The Committee of Creditors (CoC) for Nagarjuna Oil Corporation Ltd (NOCL) will meet on Tuesday to consider the resolution plans of prospective investors.
According to sources, West Bengal-based Haldia Petrochemicals and GP Global, UAE, formerly known as Gulf Petrochem, are the potential bidders. Citax Energy, which has been pursuing the NOCL project for some time now, is also in the race, they said.
The National Company Law Tribunal (NCLT) earlier extended the period for Corporate Insolvency Resolution Process (CIRP) of NOCL by 60 days, and the deadline is expected to end in another two days from the date of this meeting. If the CoC do not select a bidder in the meeting, chances are the refinery firm would go for liquidation.

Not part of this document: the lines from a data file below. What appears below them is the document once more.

(* ===== verification/HttpPort.v ===== *)
(** * Reading HTTP requests from a connection: [Port_onRead_http] of src/server/port.cc

    The handlers of a readable connection.  In HTTP mode the handler receives into the
    connection's buffer, parses with the operations of [Http] and hands complete
    requests to the workers; a connection that was upgraded to WebSocket or HTTP/2 is
    read by frames, with [recv_with_length_protocol] of [Protocol].  The handlers
    compose the request parser, the receive buffer ([SwString]) and the socket and the
    framing of [Protocol]; allocations succeed, and TLS is left out.

    Parameters: [fresh n] is a new block of [n] bytes, [base] the address of the
    buffer, [static_handler] tells whether the static-file handler serves a request,
    [closes data] whether the dispatch of [data] leaves the connection inactive or
    removed; [chunk_fuel] and [frame_fuel] bound the loops over the chunks and the
    frames.  [handled] is the list of the requests handed over, with the flag of
    those served statically, [sent] that of the packets sent back. *)

From S2P Require Import Prelude Pack SwString Protocol WebSocket Http2 Http.

Definition OSW_HTTP_HEADER_MAX_SIZE : Z := 65536.
Definition OSW_BUFFER_SIZE_BIG : nat := Z.to_nat 65536.
Definition OSW_HTTP_BAD_REQUEST_PACKET : bytes := lit "HTTP/1.1 400 Bad Request" ++ crlf ++ crlf.
Definition OSW_HTTP_REQUEST_ENTITY_TOO_LARGE_PACKET : bytes :=
  lit "HTTP/1.1 413 Request Entity Too Large" ++ crlf ++ crlf.

(** The port's protocol with its function pointers: the length functions look at the
    connection's [websocket_status] and [http2_stream], the package function returns
    its result, whether it removed the connection, and what was handed over. *)
Record ListenPort := MkListenPort {
  protocol : Protocol; length_func : Z → bool → bytes → option Z;
  length_size_func : option (Z → bool → Z);
  package_func : list (bool * bytes) → bytes → Z * bool * list (bool * bytes);
  open_http2_protocol : bool }.

(** A connection with its socket: the request and the buffer, the state of the
    upgrades, the socket's flags, what the network brings, whether the connection is
    closed, and what was handed over and sent. *)
Record HttpConn := MkHttpConn {
  request : Request; tried_to_dispatch : bool;
  http2_stream : bool; websocket_status : Z; http_upgrade : bool;
  h_recv_wait : bool; h_skip_recv : bool; hnet : list recv_event; closed : bool;
  handled : list (bool * bytes); sent : list bytes }.

Definition set_request (c : HttpConn) (r : Request) : HttpConn :=
  MkHttpConn r (tried_to_dispatch c) (http2_stream c) (websocket_status c) (http_upgrade c)
    (h_recv_wait c) (h_skip_recv c) (hnet c) (closed c) (handled c) (sent c).
Definition set_tried (c : HttpConn) (b : bool) : HttpConn :=
  MkHttpConn (request c) b (http2_stream c) (websocket_status c) (http_upgrade c)
    (h_recv_wait c) (h_skip_recv c) (hnet c) (closed c) (handled c) (sent c).
Definition set_hnet (c : HttpConn) (n : list recv_event) : HttpConn :=
  MkHttpConn (request c) (tried_to_dispatch c) (http2_stream c) (websocket_status c)
    (http_upgrade c) (h_recv_wait c) (h_skip_recv c) n (closed c) (handled c) (sent c).
Definition set_upgrade (c : HttpConn) (h2 : bool) (ws : Z) (up skip : bool) : HttpConn :=
  MkHttpConn (request c) (tried_to_dispatch c) h2 ws up
    (h_recv_wait c) skip (hnet c) (closed c) (handled c) (sent c).
Definition handle (c : HttpConn) (static closing : bool) (data : bytes) : HttpConn :=
  MkHttpConn (request c) (tried_to_dispatch c) (http2_stream c) (websocket_status c)
    (http_upgrade c) (h_recv_wait c) (h_skip_recv c) (hnet c) (closed c || closing)
    (handled c ++ [(static, data)]) (sent c).
Definition send (c : HttpConn) (packets : list bytes) : HttpConn :=
  MkHttpConn (request c) (tried_to_dispatch c) (http2_stream c) (websocket_status c)
    (http_upgrade c) (h_recv_wait c) (h_skip_recv c) (hnet c) (closed c) (handled c)
    (sent c ++ packets).
Definition trigger_close_event (c : HttpConn) : HttpConn :=
  MkHttpConn (request c) (tried_to_dispatch c) (http2_stream c) (websocket_status c)
    (http_upgrade c) (h_recv_wait c) (h_skip_recv c) (hnet c) true (handled c) (sent c).

(** The request's buffer as a [String], and back. *)
Definition buffer_of (r : Request) : String :=
  MkString (b_length r) (zlen (b_str r)) (b_offset r) (b_str r).
Definition with_buffer (r : Request) (b : String) : Request :=
  MkRequest (method r) (version r) (excepted r) (header_parsed r) (known_length r) (keep_alive r)
    (chunked r) (nobody_chunked r) (url_offset_ r) (url_length_ r) (request_line_length_ r)
    (header_length_ r) (content_length_ r) (s_length b) (s_offset b) (s_str b).

(** [request->clean()], and a new [Request] on the same buffer after
    [destroy_http_request]. *)
Definition clean (r : Request) : Request := set_offset (new_request (b_length r) (b_str r)) (b_offset r).

Definition destroy_http_request (c : HttpConn) : HttpConn :=
  set_tried (set_request c (clean (request c))) false.
Definition clear_buffer (c : HttpConn) : HttpConn :=
  set_request c (with_buffer (request c) (clear (buffer_of (request c)))).

(** [_close_fd], with the packet that is sent before. *)
Definition close_fd (c : HttpConn) (packet : list bytes) : HttpConn :=
  trigger_close_event (destroy_http_request (send c packet)).

Section HttpPort.
Variable fresh : nat → bytes.
Variable base : Z.
Variables chunk_fuel frame_fuel : nat.
Variable port : ListenPort.
Variable static_handler : Request → bool.
Variable closes : bytes → bool.

(** ** Framed connections *)

(** The socket of [Protocol] that a connection is, and back. *)
Definition conn_of (c : HttpConn) : Protocol.Conn (list (bool * bytes)) :=
  Protocol.MkConn (buffer_of (request c)) (hnet c) (h_recv_wait c) (h_skip_recv c) (closed c) (handled c).
Definition with_conn (c : HttpConn) (s : Protocol.Conn (list (bool * bytes))) : HttpConn :=
  MkHttpConn (with_buffer (request c) (Protocol.buffer s)) (tried_to_dispatch c) (http2_stream c)
    (websocket_status c) (http_upgrade c) (recv_wait s) (skip_recv s) (net s) (removed s) (app s)
    (sent c).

NOCL, a joint venture of Hyderabad’s Nagarjuna Fertilizers & Chemicals Ltd (NFCL) and TIDCO of the Tamil Nadu Government, was carrying out a 6 million metric tonnes per annum (MMTPA) petroleum and oil refinery project in Cuddalore, almost 200 kilometers south of Chennai, but it got stalled due to a shortage of funds.
The project, for which the construction work started in 2009, had been partially completed in December 2011, when a cyclone and shortage of funds stopped work. With some additions, the plant can meet Euro VI requirements.
The NCLT had earlier extended the period for Corporate Insolvency Resolution Process (CIRP) by 90 days with effect from 21 January 2018. The extension was granted as the process was not completed in the stipulated 180-day period.
Sources said the CoC has to decide whether the liquidation valuation of Rs 14.50 billion should be considered as the threshold or floor value for the bidding. The facility being developed by NOCL needs an additional investment of nearly Rs 150 billion over three years to get it ready for operations, and the bidders will have that in mind, they say.
A decision to liquidate the company would mean that the proceeds would be very little and almost 2,000 acres of land out of the total 2,500 acres, allocated by the State government specifically for the project, will be taken back by the government.
In August, 2016, NOCL promoter Nagarjuna Oil Refinery had told the exchanges that various prospective investors, including public sector companies like Indian Oil, had sought information on NOCL’s project at Cuddalore. PSUs like HPCL, ONGC and foreign investors like Shell have also made moves to acquire NOCL but none fructified.
Sources said the COC earlier felt that the BPCL’s bid was too low and said they would have to call fresh bids if BPCL did not increase its offer. BPCL took strong objection to this on the grounds that other potential bidders would now know the details of its bid terms and have an unfair advantage.
According to earlier reports, the company has around Rs 90 billion of debt, of which around Rs 80 billion is bank loan, from 15 banks. Once the recovery is made and the vendors, employees and other, are repaid, the shareholders would be paid based on the approved mechanism.